DATA EXTRACTS:
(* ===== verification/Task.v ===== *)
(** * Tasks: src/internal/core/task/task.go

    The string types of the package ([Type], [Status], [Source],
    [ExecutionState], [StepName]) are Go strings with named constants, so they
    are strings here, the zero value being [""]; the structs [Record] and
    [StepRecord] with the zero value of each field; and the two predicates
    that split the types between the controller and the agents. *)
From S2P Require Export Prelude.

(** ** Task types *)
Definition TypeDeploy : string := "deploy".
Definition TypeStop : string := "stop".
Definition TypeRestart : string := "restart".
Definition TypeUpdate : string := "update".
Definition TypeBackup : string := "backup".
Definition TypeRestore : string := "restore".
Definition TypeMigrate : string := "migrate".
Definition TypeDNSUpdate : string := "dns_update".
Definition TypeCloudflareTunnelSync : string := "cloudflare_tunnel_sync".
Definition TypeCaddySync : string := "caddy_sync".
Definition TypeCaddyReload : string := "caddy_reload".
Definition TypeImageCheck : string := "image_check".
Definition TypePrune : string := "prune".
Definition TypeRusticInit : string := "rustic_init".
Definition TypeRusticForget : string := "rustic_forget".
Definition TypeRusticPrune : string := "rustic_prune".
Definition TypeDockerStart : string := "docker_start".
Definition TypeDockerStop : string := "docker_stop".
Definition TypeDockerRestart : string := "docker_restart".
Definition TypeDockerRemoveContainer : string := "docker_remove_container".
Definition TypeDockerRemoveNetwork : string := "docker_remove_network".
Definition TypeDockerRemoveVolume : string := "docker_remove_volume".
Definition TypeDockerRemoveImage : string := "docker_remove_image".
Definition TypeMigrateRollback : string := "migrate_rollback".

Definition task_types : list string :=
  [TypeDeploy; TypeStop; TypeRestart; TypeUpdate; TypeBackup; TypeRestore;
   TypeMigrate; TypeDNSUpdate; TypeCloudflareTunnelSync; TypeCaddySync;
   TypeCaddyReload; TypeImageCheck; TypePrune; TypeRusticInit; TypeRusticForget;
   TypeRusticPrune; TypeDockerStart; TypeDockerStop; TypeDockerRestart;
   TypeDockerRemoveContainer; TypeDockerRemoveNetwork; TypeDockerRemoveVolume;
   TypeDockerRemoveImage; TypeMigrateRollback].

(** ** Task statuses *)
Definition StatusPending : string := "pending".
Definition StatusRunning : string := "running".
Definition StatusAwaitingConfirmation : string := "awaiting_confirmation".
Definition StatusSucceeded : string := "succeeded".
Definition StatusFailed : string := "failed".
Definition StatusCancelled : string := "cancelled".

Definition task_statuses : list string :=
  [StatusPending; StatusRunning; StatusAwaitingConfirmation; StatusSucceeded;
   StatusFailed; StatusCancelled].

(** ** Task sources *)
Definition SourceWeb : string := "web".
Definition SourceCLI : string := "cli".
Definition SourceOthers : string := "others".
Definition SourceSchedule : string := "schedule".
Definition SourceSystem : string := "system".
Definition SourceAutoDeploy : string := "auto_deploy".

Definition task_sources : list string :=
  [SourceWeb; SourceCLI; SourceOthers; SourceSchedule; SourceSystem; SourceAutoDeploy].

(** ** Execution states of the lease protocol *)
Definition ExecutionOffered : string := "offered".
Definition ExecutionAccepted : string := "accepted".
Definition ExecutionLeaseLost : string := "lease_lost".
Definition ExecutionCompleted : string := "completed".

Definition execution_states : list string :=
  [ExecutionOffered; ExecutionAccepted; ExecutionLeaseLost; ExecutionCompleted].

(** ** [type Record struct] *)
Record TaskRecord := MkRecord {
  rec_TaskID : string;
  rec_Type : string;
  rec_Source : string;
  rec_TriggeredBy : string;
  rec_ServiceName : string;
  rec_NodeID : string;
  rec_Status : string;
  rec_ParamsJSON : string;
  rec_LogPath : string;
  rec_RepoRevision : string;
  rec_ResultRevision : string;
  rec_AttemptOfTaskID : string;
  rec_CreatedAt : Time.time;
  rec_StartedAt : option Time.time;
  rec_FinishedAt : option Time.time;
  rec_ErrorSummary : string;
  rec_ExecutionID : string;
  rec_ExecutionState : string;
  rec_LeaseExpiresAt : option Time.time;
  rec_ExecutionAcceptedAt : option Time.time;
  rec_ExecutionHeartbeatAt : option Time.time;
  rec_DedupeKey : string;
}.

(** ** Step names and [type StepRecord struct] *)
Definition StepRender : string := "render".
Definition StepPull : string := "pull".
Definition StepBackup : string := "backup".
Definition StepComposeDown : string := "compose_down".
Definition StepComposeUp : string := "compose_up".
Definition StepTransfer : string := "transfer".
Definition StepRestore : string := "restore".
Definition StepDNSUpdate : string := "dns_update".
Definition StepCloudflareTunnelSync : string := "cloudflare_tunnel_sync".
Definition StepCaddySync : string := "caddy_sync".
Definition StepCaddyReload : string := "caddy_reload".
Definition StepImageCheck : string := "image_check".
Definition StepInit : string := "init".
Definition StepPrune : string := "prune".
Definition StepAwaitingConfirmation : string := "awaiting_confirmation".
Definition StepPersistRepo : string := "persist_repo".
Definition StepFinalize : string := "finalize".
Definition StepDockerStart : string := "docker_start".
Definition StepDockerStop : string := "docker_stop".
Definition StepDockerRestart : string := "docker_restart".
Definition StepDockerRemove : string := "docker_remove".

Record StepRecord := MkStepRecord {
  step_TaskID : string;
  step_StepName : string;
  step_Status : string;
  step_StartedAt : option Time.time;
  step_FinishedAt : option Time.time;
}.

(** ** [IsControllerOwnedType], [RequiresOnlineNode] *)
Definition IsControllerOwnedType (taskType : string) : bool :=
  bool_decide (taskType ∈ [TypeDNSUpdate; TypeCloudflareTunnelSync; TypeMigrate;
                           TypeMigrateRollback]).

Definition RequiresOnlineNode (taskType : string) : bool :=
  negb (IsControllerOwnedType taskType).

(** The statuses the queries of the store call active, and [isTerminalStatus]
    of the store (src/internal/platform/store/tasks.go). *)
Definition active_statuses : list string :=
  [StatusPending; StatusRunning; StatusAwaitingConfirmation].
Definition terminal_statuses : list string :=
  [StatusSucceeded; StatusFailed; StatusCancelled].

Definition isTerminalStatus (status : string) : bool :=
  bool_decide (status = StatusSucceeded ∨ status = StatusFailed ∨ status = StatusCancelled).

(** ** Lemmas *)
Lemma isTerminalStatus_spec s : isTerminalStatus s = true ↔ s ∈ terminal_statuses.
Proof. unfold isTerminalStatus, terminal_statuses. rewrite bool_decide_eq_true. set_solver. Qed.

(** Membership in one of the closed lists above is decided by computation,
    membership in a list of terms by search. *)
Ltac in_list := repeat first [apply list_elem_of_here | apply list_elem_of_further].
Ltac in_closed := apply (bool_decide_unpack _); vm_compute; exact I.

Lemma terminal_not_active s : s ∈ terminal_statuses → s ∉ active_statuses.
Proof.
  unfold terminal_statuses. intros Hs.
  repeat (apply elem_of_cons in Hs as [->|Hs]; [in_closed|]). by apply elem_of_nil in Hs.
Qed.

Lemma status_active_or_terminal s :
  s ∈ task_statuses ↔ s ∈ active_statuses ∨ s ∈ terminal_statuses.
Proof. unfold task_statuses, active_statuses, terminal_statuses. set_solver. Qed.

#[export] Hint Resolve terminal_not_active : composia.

WHAT YOU SHOULD DO: Would you copy, word for word, only the lines from the start of the listing to the one that contains "are strings here, the", both included?

ANSWER FOR THE TASK:
(* ===== verification/Task.v ===== *)
(** * Tasks: src/internal/core/task/task.go

    The string types of the package ([Type], [Status], [Source],
    [ExecutionState], [StepName]) are Go strings with named constants, so they
    are strings here, the zero value being [""]; the structs [Record] and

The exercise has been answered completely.